Our data revealed insufficient PTA with standard IA of piperacillin-tazobactam in children with cancer and fever. Alternative dosing strategies, preferably continuous infusion, are required to ensure adequate PTA.
关于哌拉西林他唑巴坦在癌症伴发热儿童中的药代动力学和最佳剂量的数据有限。我们的目的是研究标准间歇给药(IA)时哌拉西林的药代动力学和目标达到率(PTA),并模拟其他给药方案的 PTA。

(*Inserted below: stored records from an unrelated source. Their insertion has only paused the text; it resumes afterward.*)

(** * Floating lantern / hot-air balloon swarm: model and properties

    A shallow embedding of [simulation.js].  The repository holds two
    variants of the simulation:

    - the lantern variant, class [LanternSimulation] (one mesh per lantern,
      pointer hover, all-pairs collisions), modelled in [Module Lantern];
    - the balloon variant (instanced state arrays, interaction orbs,
      no collisions), modelled in [Module Balloons], with its tracking
      inputs and its mouse in [Module Tracking] and its tuning interface
      in [Module SIM].

    The listeners of the lantern variant's control panel are modelled in
    [Module Controls].

    JavaScript numbers are modelled as real numbers: rounding, overflow and
    the storage of some arrays as 32-bit floats are not modelled.  The one
    place where the source relies on a non-number ([NaN] being falsy in
    [x || 0.016]) is modelled with an explicit [NaN] value, see
    [JS.Number].  [Math.random()] is modelled by threading the sequence of
    values it will return through the code that draws from it. *)

From Stdlib Require Import Reals Lra Lia ZArith List String Bool.
Import ListNotations.
Local Open Scope R_scope.

(* ====================================================================== *)
(** ** JavaScript and three.js helpers                                     *)
(* ====================================================================== *)

Module JS.
(** * EnsoAI settings engine: sanitizers, migration, store setters, storage

    A shallow embedding of
      - src/renderer/stores/settings/migration.ts  (clampNumber, sanitizeBoolean,
        sanitizeString, migrateSettings, migrateXtermKeybindings,
        migrateClaudeCodeIntegration, cleanupLegacyFields),
      - src/renderer/stores/settings/index.ts      (agent and background setters,
        favorites, log retention, prompt presets),
      - src/renderer/stores/settings/storage.ts    (electronStorage),
      - the todo store (migrateLocalStorage and the actions of the store),
      - src/renderer/components/todo/useEnabledAgents.ts (resolveAgent),
    together with the properties the specification states about them and
    further properties read off the code.

    Modelling conventions.
      - A JavaScript number is [NaN], an infinity, or a finite value.  The code
        only compares and selects numbers (Math.min, Math.max, Number.isFinite)
        and rounds them down (Math.floor), all of which are exact, so finite
        doubles are embedded as rationals; the two zeros are identified, as
        [===] does.
      - A JavaScript object is a finite map from property names to values.
        Property reads see own properties; the members of Object.prototype
        are modelled where the storage adapter tests [name in data], and the
        properties of code that reads a name given by the caller are stated
        for names that Object.prototype does not define.
      - A TypeError (property read on undefined or null) is [None].
      - The actions of the store are functions held in the state object;
        [VFun] stands for them, they are copied and never called here. *)

From Stdlib Require Import QArith Qround Lqa.
From stdpp Require Import gmap strings list fin_maps pretty.

Set Warnings "-register-all".

(** ** JavaScript values *)

Inductive number := NaN | NegInf | Finite (q : Q) | PosInf.

Inductive value :=
  | VUndef
  | VNull
  | VBool (b : bool)
  | VNum (n : number)
  | VStr (s : string)
  | VArr (items : list value)
  | VObj (fields : gmap string value)
  | VFun (name : string).

Inductive jstype := TUndefined | TObject | TBoolean | TNumber | TString | TFunction.

Definition typeof (v : value) : jstype :=
  match v with
  | VUndef => TUndefined
  | VNull | VArr _ | VObj _ => TObject
  | VBool _ => TBoolean
  | VNum _ => TNumber
  | VStr _ => TString
  | VFun _ => TFunction
  end.

Definition Number_isFinite (n : number) : bool :=
  match n with Finite _ => true | _ => false end.

(** [a <= b] on numbers; every comparison with [NaN] is false. *)
Definition num_leb (a b : number) : bool :=
  match a, b with
  | NaN, _ | _, NaN => false
  | NegInf, _ => true
  | _, PosInf => true
  | Finite x, Finite y => Qle_bool x y
  | _, _ => false
  end.

(** [a < b] on numbers. *)
Definition num_ltb (a b : number) : bool :=
  match a, b with
  | NaN, _ | _, NaN => false
  | _, _ => negb (num_leb b a)
  end.

Definition Math_max (a b : number) : number :=
  match a, b with
  | NaN, _ | _, NaN => NaN
  | _, _ => if num_leb a b then b else a
  end.

Definition Math_min (a b : number) : number :=
  match a, b with
  | NaN, _ | _, NaN => NaN
  | _, _ => if num_leb b a then b else a
  end.

(** ToBoolean. *)
Definition truthy (v : value) : bool :=
  match v with
  | VUndef | VNull => false
  | VBool b => b
  | VNum NaN => false
  | VNum (Finite q) => negb (Qeq_bool q 0)
  | VNum _ => true
  | VStr s => negb (String.eqb s "")
  | VArr _ | VObj _ | VFun _ => true
  end.

Definition nullish (v : value) : bool :=
  match v with VUndef | VNull => true | _ => false end.

(** [a ?? b] *)
Definition nullish_coalesce (a b : value) : value :=
  if nullish a then b else a.

(** [a || b] *)
Definition js_or (a b : value) : value :=
  if truthy a then a else b.

(** [v === "s"] for a string literal [s]. *)
Definition is_string (v : value) (s : string) : bool :=
  match v with VStr t => String.eqb t s | _ => false end.

(** ** Sanitizers (migration.ts, lines 6-25) *)

Section Sanitizers.

(** [Number(s)] on a string: the host's StringToNumber. *)
Variable Number_of_string : string -> number.

(** The signature declares [fallback : number]; nothing checks it at run
    time, and the callers pass a field of the current state, so the
    fallback is an arbitrary value here. *)
Definition clampNumber (v : value) (min max : number) (fallback : value) : value :=
  match v with
  | VNum n =>
      if Number_isFinite n then VNum (Math_min max (Math_max min n))
      else fallback
  | VStr s =>
      let parsed := Number_of_string s in
      if Number_isFinite parsed then VNum (Math_min max (Math_max min parsed))
      else fallback
  | _ => fallback
  end.

Definition sanitizeBoolean (v fallback : value) : value :=
  match v with VBool _ => v | _ => fallback end.

Definition sanitizeString (v fallback : value) : value :=
  match v with VStr _ => v | _ => fallback end.

End Sanitizers.

(** ** Objects: property reads, spread, object literals *)

Definition num_of_nat (n : nat) : number := Finite (inject_Z (Z.of_nat n)).

(** The own enumerable properties of an array-like: index [i] under the
    decimal name of [i]. *)
Definition index_entries (l : list value) : gmap string value :=
  list_to_map (imap (fun i x => (pretty i, x)) l).

Definition chars (s : string) : list value :=
  (fun c => VStr (String c EmptyString)) <$> String.list_ascii_of_string s.

(** What [{...v}] copies: nothing for undefined, null, booleans, numbers and
    functions; the indexed elements of strings and arrays. *)
Definition own_enumerable (v : value) : gmap string value :=
  match v with
  | VObj m => m
  | VArr l => index_entries l
  | VStr s => index_entries (chars s)
  | _ => ∅
  end.

(** [v.k] / [v[k]] for a receiver that is not undefined or null. *)
Definition prop (v : value) (k : string) : value :=
  match v with
  | VObj m => default VUndef (m !! k)
  | VArr l =>
      if String.eqb k "length" then VNum (num_of_nat (length l))
      else default VUndef (index_entries l !! k)
  | VStr s =>
      if String.eqb k "length" then VNum (num_of_nat (String.length s))
      else default VUndef (index_entries (chars s) !! k)
  | _ => VUndef
  end.

(** [v?.k] *)
Definition opt_prop (v : value) (k : string) : value :=
  if nullish v then VUndef else prop v k.

(** [v.k] where [v] may be undefined or null: a TypeError is [None]. *)
Definition get_prop (v : value) (k : string) : option value :=
  if nullish v then None else Some (prop v k).

(** [a && b] *)
Definition js_and (a b : value) : value :=
  if truthy a then b else a.

(** The members of an object literal, in source order: a spread [...v] or a
    property [k: v].  Later members win. *)
Inductive member :=
  | Spread (v : value)
  | Field (k : string) (v : value).

Definition add_member (acc : gmap string value) (m : member) : gmap string value :=
  match m with
  | Spread v => own_enumerable v ∪ acc
  | Field k v => <[k := v]> acc
  end.

Definition object_literal (ms : list member) : gmap string value :=
  foldl add_member ∅ ms.

Definition is_undefined (v : value) : bool :=
  match v with VUndef => true | _ => false end.

(** [arr.includes(v)] for an array of string literals. *)
Definition includes (allowed : list string) (v : value) : bool :=
  existsb (is_string v) allowed.

(** [Object.fromEntries(Object.entries(m).filter(([k]) => f(k)))] where the
    callback may throw: the first throw aborts the whole expression. *)
Definition filter_keys (f : string -> option bool) (m : gmap string value)
  : option (gmap string value) :=
  if decide (map_Forall (fun k _ => is_Some (f k)) m)
  then Some (filter (fun kv => f kv.1 = Some true) m)
  else None.

(** ** Migration (migration.ts, lines 27-294) *)

Section Migration.

Variable Number_of_string : string -> number.

(** migrateXtermKeybindings, lines 207-264.  The legacy records are read on
    their own properties.  Of the names read, only [split] is also a member
    of a prototype, that of strings. *)
Definition filterDefined (obj : gmap string value) : gmap string value :=
  filter (fun kv => is_undefined kv.2 = false) obj.
(** * storage-client: a shallow embedding of the S3 / R2 adapters

    The development follows the four Python modules of the package:

    - [storage_interface.py]: the abstract base class with the
      singleton-per-class [__new__];
    - [s3_base.py]: the six operations written once over a boto3 client;
    - [s3.py] and [r2.py]: credential resolution, client creation and the
      URL format of each backend.

    Python objects live in an explicit heap, the class attribute [_instance]
    in two registry slots, and every call into boto3 or [os] goes through an
    interface ([Boto3]) whose functions act on an opaque outside state and
    may raise.  Exceptions do not roll the state back, so the monad is
    [World -> World * (exc + A)]. *)

From stdpp Require Import base option list strings gmap.
From Stdlib Require Import ZArith Ascii.

(** ** Exceptions *)

(** The classes of the exceptions that can travel through the adapter.
    [ValueError], [Exception] and [AttributeError] are the ones the package
    or the interpreter raise themselves; [ClientError] is
    [botocore.exceptions.ClientError]; [OtherError] stands for every other
    class library code may raise (named by its class name). *)
Inductive exc_class : Type :=
  | ValueError
  | Exception
  | AttributeError
  | ClientError
  | OtherError (name : string).

(** An exception object: its class and [str(e)]. *)
Record exc : Type := Exc { exc_type : exc_class; exc_str : string }.

(** [isinstance(e, ClientError)], the test of [except ClientError]. *)
Definition isinstance_ClientError (e : exc) : bool :=
  match exc_type e with
  | ClientError => true
  | _ => false
  end.

(** ** [os.path] (POSIX flavour) *)

Module posixpath.

Definition sep : ascii := "/"%char.
Definition _execute : loc -> bool -> M production :=
  metadata _execute_undecorated.

(** The body of the [for] loop of [run], for one item. *)
Definition process_item (x : item) : M unit :=
  s <- get;;
  rpush (Job.qitems (self s)) x;;
  modify_result (fun r => JobResult.set_nitems (JobResult.nitems r + 1) r);;
  uuid <- lift (getitem x "uuid");;
  modify_result (JobResult.set_last_uuid uuid);;
  s <- get;;
  let max_date := JobResult.max_date (Job.result (self s)) in
  newer <- (if negb (truthy max_date) then ret true
            else (updated_on <- lift (getitem x "updated_on");;
                  lift (py_lt max_date updated_on)));;
  when newer
    (updated_on <- lift (getitem x "updated_on");;
     modify_result (JobResult.set_max_date updated_on));;
  when (contains x "offset")
    (offset <- lift (getitem x "offset");;
     modify_result (JobResult.set_offset offset)).

(** The [for] loop of [run] over a production. *)
Fixpoint consume (items : list item) (stop : option exn) : M unit :=
  match items with
  | [] =>
      match stop with
      | None => ret tt
      | Some e => raise e
      end
  | x :: items' => process_item x;; consume items' stop
  end.

(** [PercevalJob.run] *)
Definition run (backend_args : loc) (resume fetch_from_cache : bool) : M unit :=
  modify_world (fun w => set_run_calls (S (run_calls w)) w);;
  args <- dict_copy backend_args;;
  s <- get;;
  dict_setitem args "cache" (cache_value (Job.cache (self s)));;
  (if negb resume
   then modify_job (fun j =>
          Job.set_result
            (JobResult_new (Job.job_id j) (Job.task_id j) (Job.backend j)) j)
   else
     (let r := Job.result (self s) in
      when (truthy (JobResult.max_date r))
        (from_date <- lift (unixtime_to_datetime E (JobResult.max_date r));;
         dict_setitem args "from_date" from_date);;
      when (truthy (JobResult.offset r))
        (dict_setitem args "offset" (JobResult.offset r));;
      modify_result (fun r => JobResult.set_nresumed (JobResult.nresumed r + 1) r)));;
  p <- _execute args fetch_from_cache;;
  consume (fst p) (snd p).

(** [PercevalJob.initialize_cache] *)
Definition initialize_cache (dirpath : string) (backup : bool) : M unit :=
  if String.eqb dirpath ""
  then raise (ValueError "dirpath requieres a value")
  else
    (cache_call (CacheOpened dirpath) (cache_open E dirpath);;
     modify_job (Job.set_cache (Some dirpath));;
     when backup (cache_call (CacheBackup dirpath) (cache_backup E dirpath))).

(** [PercevalJob.recover_cache] *)
Definition recover_cache : M unit :=
  s <- get;;
  match Job.cache (self s) with
  | None => ret tt
  | Some dirpath => cache_call (CacheRecovered dirpath) (cache_recover E dirpath)
  end.

Definition has_caching (j : Job.t) : bool := bk_has_caching (Job.bklass j).
Definition has_resuming (j : Job.t) : bool := bk_has_resuming (Job.bklass j).

(** ** [execute_perceval_job] *)

(** Truth value of the parameter [cache_path]: [None] or a string. *)
Definition path_given (cache_path : option string) : bool :=
  match cache_path with
  | Some dirpath => negb (String.eqb dirpath "")
  | None => false
  end.

(** The handler of [except Exception], up to the test that ends the loop:
    [if cache_path and not fetch_from_cache: job.recover_cache();
    job.cache = None]. *)
Definition rollback (cache_path : option string) (fetch_from_cache : bool)
  : M unit :=
  when (path_given cache_path && negb fetch_from_cache)
    (recover_cache;; modify_job (Job.set_cache None)).

(** The [while run_job] loop.  [fuel] bounds the number of iterations of
    the model; [None] is returned when it runs out.  [failures] and
    [resume] are the local variables of the function. *)
Fixpoint retry_loop (fuel : nat) (backend_args : loc)
    (cache_path : option string) (fetch_from_cache : bool) (max_retries : Z)
    (resume : bool) (failures : Z) (s : state) : option (result unit * state) :=
  match fuel with
  | O => None
  | S fuel' =>
      match run backend_args resume fetch_from_cache s with
      | (Ok _, s1) => Some (Ok tt, s1)
      | (Raise e, s1) =>
          match handler_of e with
          | HAttributeError => Some (Raise e, s1)
          | HUncaught => Some (Raise e, s1)
          | HException =>
              let failures := failures + 1 in
              match rollback cache_path fetch_from_cache s1 with
              | (Raise e', s2) => Some (Raise e', s2)
              | (Ok _, s2) =>
                  if negb (has_resuming (self s2)) || (max_retries <=? failures)
                  then Some (Raise e, s2)
                  else retry_loop fuel' backend_args cache_path fetch_from_cache
                         max_retries true failures s2
              end
          end
      end
  end.
(** * Brand audit: content extraction and LLM orchestration

    A shallow embedding of [netlify/functions/competitors.js] (the
    suggest-competitors function), of the Netlify audit function and of the
    Express server, together with the properties the specification states
    about them.

    JavaScript strings are sequences of UTF-16 code units; they are modelled
    as lists of numbers so that [length], [substring], [trim] and the
    regular expressions behave as in the source on every input. *)

From Stdlib Require Import List NArith Arith Bool Lia String Ascii.
From Stdlib Require Import Floats.PrimFloat.
Import ListNotations.

Set Implicit Arguments.
Local Open Scope N_scope.

(** ** Strings *)

Module JsString.

Definition t := list N.

(** An ASCII literal of the source as code units. *)
Definition lit (s : string) : t :=
  map N_of_ascii (list_ascii_of_string s).

Definition dquote : N := 34.
Definition squote : N := 39.

Fixpoint eqb (a b : t) : bool :=
  match a, b with
  | [], [] => true
  | x :: a', y :: b' => N.eqb x y && eqb a' b'
  | _, _ => false
  end.

(** WhiteSpace and LineTerminator of ECMAScript: what [\s] and [trim] use. *)
Definition is_space (c : N) : bool :=
  (9 <=? c) && (c <=? 13) || (c =? 32) || (c =? 160) || (c =? 5760)
  || (8192 <=? c) && (c <=? 8202) || (c =? 8232) || (c =? 8233)
  || (c =? 8239) || (c =? 8287) || (c =? 12288) || (c =? 65279).

Fixpoint trimStart (s : t) : t :=
  match s with
  | c :: s' => if is_space c then trimStart s' else s
  | [] => []
  end.

Definition trimEnd (s : t) : t := rev (trimStart (rev s)).

Definition trim (s : t) : t := trimEnd (trimStart s).

Fixpoint startsWith (s p : t) {struct p} : bool :=
  match p with
  | [] => true
  | x :: p' =>
      match s with
      | y :: s' => N.eqb x y && startsWith s' p'
      | [] => false
      end
  end.

Fixpoint includes (s p : t) : bool :=
  startsWith s p ||
  match s with
  | [] => false
  | _ :: s' => includes s' p
  end.

(** [s.replace(p, r)] with a string pattern: the first occurrence only.
    None of the replacement strings of the source contains [$]. *)
Fixpoint replace (s p r : t) : t :=
  if startsWith s p then r ++ skipn (List.length p) s
  else match s with
       | [] => []
       | c :: s' => c :: replace s' p r
       end.

(** [s.split(sep)] for a one-character separator. *)
Fixpoint split (sep : N) (s : t) : list t :=
  match s with
  | [] => [[]]
  | c :: s' =>
      if N.eqb c sep then [] :: split sep s'
      else match split sep s' with
           | w :: ws => (c :: w) :: ws
           | [] => [[c]]
           end
  end.

(** [s.substring(0, n)] *)
Definition substring0 (n : nat) (s : t) : t := firstn n s.

(** [xs.join(sep)] on strings *)
Fixpoint join (sep : t) (xs : list t) : t :=
  match xs with
  | [] => []
  | [x] => x
  | x :: xs' => x ++ sep ++ join sep xs'
  end.

(** Decimal digits of an array index, for index-named properties. *)
Fixpoint digits (fuel n : nat) (acc : t) : t :=
  match fuel with
  | O => acc
  | S fuel' =>
      let acc' := (48 + N.of_nat (Nat.modulo n 10)) :: acc in
      if Nat.ltb n 10 then acc' else digits fuel' (Nat.div n 10) acc'
  end.

Definition of_index (n : nat) : t := digits (S n) n [].

End JsString.

Definition jsstring : Type := JsString.t.
Notation "'jss' s" := (JsString.lit s) (at level 9, s at level 0, only parsing).

(** ** Regular expressions

    The fragment of ECMAScript patterns the source uses, matched by
    backtracking in the priority order of the language definition. *)

Module Regex.

Inductive cset_item :=
| Range (lo hi : N)
| One (c : N)
| Space        (* \s *)
| NonSpace.    (* \S *)

Inductive re :=
| Empty
| Char (c : N)
| Class (negated : bool) (items : list cset_item)
| Cat (r1 r2 : re)
| Alt (r1 r2 : re)
| Repeat (min : nat) (max : option nat) (greedy : bool) (r : re)
| Group (i : nat) (r : re)
| NegLookahead (r : re)
| WordBoundary
| Bol
| Eol.

(** Position in the subject: the characters already passed (nearest first)
    and the characters still ahead. *)
Definition pos := (list N * list N)%type.
Definition captures := list (nat * jsstring).

(** Case folding of the [i] flag. Every pattern of the source is ASCII, and
    without the [u] flag a non-ASCII character never folds to an ASCII one,
    so folding ASCII letters is exact for these patterns. *)
Definition upper (c : N) : N :=
  if (97 <=? c) && (c <=? 122) then c - 32 else c.

Definition same (icase : bool) (a c : N) : bool :=
  if icase then upper a =? upper c else a =? c.

Definition swapcase (c : N) : N :=
  if (97 <=? c) && (c <=? 122) then c - 32
  else if (65 <=? c) && (c <=? 90) then c + 32 else c.

Definition in_range (lo hi c : N) : bool := (lo <=? c) && (c <=? hi).

Definition in_item (icase : bool) (c : N) (it : cset_item) : bool :=
  match it with
  | Range lo hi => in_range lo hi c || icase && in_range lo hi (swapcase c)
  | One a => same icase a c
  | Space => JsString.is_space c
  | NonSpace => negb (JsString.is_space c)
  end.

Definition in_class (icase negated : bool) (items : list cset_item) (c : N) : bool :=
  xorb negated (existsb (in_item icase c) items).

Definition is_word (c : option N) : bool :=
  match c with
  | None => false
  | Some c =>
      (97 <=? c) && (c <=? 122) || (65 <=? c) && (c <=? 90)
      || (48 <=? c) && (c <=? 57) || (c =? 95)
  end.

(** The characters consumed between two positions of one subject. *)
Definition consumed (z z' : pos) : jsstring :=
  firstn (List.length (snd z) - List.length (snd z')) (snd z).

Definition dec_max (mx : option nat) : option nat := option_map Nat.pred mx.

Definition exhausted (mx : option nat) : bool :=
  match mx with Some O => true | _ => false end.

Definition result_ : Type := option (pos * captures).
Definition continuation : Type := pos -> captures -> result_.
Definition matcher : Type := pos -> captures -> continuation -> result_.

(** A quantified atom. An iteration that is not required and consumes
    nothing is rejected; each iteration uses one unit of [fuel], and
    [min] plus the number of characters ahead bounds the iterations. *)
Fixpoint iterate (step : matcher) (greedy : bool) (k : continuation)
    (fuel mn : nat) (mx : option nat) (z : pos) (c : captures) {struct fuel}
  : result_ :=
  let again (_ : unit) :=
    match fuel with
    | O => None
    | S fuel' =>
        if exhausted mx then None
        else step z c (fun z' c' =>
               if Nat.eqb mn 0
                  && Nat.leb (List.length (snd z)) (List.length (snd z'))
               then None
               else iterate step greedy k fuel' (Nat.pred mn) (dec_max mx) z' c')
    end in
  match mn with
  | S _ => again tt
  | O =>
      if greedy then
        match again tt with Some x => Some x | None => k z c end
      else
        match k z c with Some x => Some x | None => again tt end
  end.
(** ** What the generator keeps from one call to the next *)

Section GeneratorInvariants.
Context `{engine : Engine} `{host : Host}.
Variables (rng : Range) (addr : Address) (use_colors_for_debugging use_styles : bool).
Import App.
Local Open Scope list_scope.

Local Abbreviation stage := (App.stage addr use_colors_for_debugging use_styles).
Local Abbreviation next := (App.next rng addr use_colors_for_debugging use_styles).
Local Abbreviation resume := (App.resume addr use_colors_for_debugging use_styles).
Local Abbreviation iteration := (App.iteration addr use_colors_for_debugging use_styles).
Local Abbreviation analyse := (App.analyse addr).
Local Abbreviation initial := (App.initial rng).
Local Abbreviation reachable := (App.reachable rng addr use_colors_for_debugging use_styles).
Local Abbreviation drain := (App.drain rng addr use_colors_for_debugging use_styles).

Lemma analyse_fields step ss l l' :
  analyse step ss l = Ok l' →
  steps l' = steps l ∧ old_colors l' = old_colors l ∧ all_formulas l' = all_formulas l
  ∧ styles l' = merge (styles l) ss.
Proof. unfold App.analyse. intros H. bind_inv H. by injection H as <-. Qed.

Lemma colorRange_range ws r c : range (colorRange ws r c).1 = r.
Proof.
  unfold colorRange. destruct (fillColor ws r); [|done]. by repeat case_bool_decide.
Qed.

(** What a stage that goes through does to the variables and to the
    sheet. *)
Lemma stage_fields step c l ws l' ws' :
  stage step c l ws = (Ok l', ws') →
  steps l' = steps l ∧ all_formulas l' = all_formulas l
  ∧ styles l' = merge (styles l) (if use_styles then getFormattingFromRange ws' step else empty)
  ∧ (if use_colors_for_debugging
     then ws' = (colorRange ws step c).2
          ∧ old_colors l' = old_colors l ++ [(colorRange ws step c).1]
     else ws' = ws ∧ old_colors l' = old_colors l).
Proof.
  unfold App.stage. intros H.
  destruct use_colors_for_debugging; [destruct (colorRange ws step c) as [oc ws1]|];
    injection H as H <-; apply analyse_fields in H as (? & ? & ? & ?); done.
Qed.

(** The writes to the sheet are those of [colorRange]. *)
Lemma stage_sheet step c l ws r ws' :
  stage step c l ws = (r, ws') →
  ws' = if use_colors_for_debugging then (colorRange ws step c).2 else ws.
Proof.
  unfold App.stage. intros H.
  destruct use_colors_for_debugging; [destruct (colorRange ws step c)|]; by injection H as _ <-.
Qed.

这项前瞻性药代动力学研究于 2016 年 4 月至 2018 年 1 月进行。纳入接受经验性哌拉西林他唑巴坦治疗感染的癌症儿童。哌拉西林他唑巴坦 100mg/kg 于 8 小时内每 5 分钟输注一次(IA)。优化的采样方案为每位受试者提供 6 个血样,用于哌拉西林浓度测定。评估的目标包括:(1)游离哌拉西林浓度 100%时间超过最低抑菌浓度(fT> MIC)和(2)50% fT> 4× MIC。MIC 和 MIC 是基于机构内 MIC 范围定义的。
共从 43 名(年龄 1-18 岁)儿童的 89 次发热发作中获得了 482 个哌拉西林浓度。标准 IA 导致目标达成不足,不同体重的哌拉西林药代动力学存在显著差异。MIC(2.0mg/L)、MIC(4.0mg/L)和铜绿假单胞菌的折点(16.0mg/L)的中位 fT> MIC 分别为 61.2%、53.5%和 36.3%。相应地,中位 fT> 4× MIC 分别为 43%、36.3%和 20.1%。模拟结果表明,只有连续输注才能达到 MIC=16.0mg/L 的 95%PTA,而延长输注持续时间达到给药间隔的一半可达到 MIC≤8mg/L 的 95%PTA。
我们的数据显示,癌症伴发热儿童标准 IA 给予哌拉西林他唑巴坦的 PTA 不足。需要替代的给药策略,最好是连续输注,以确保足够的 PTA。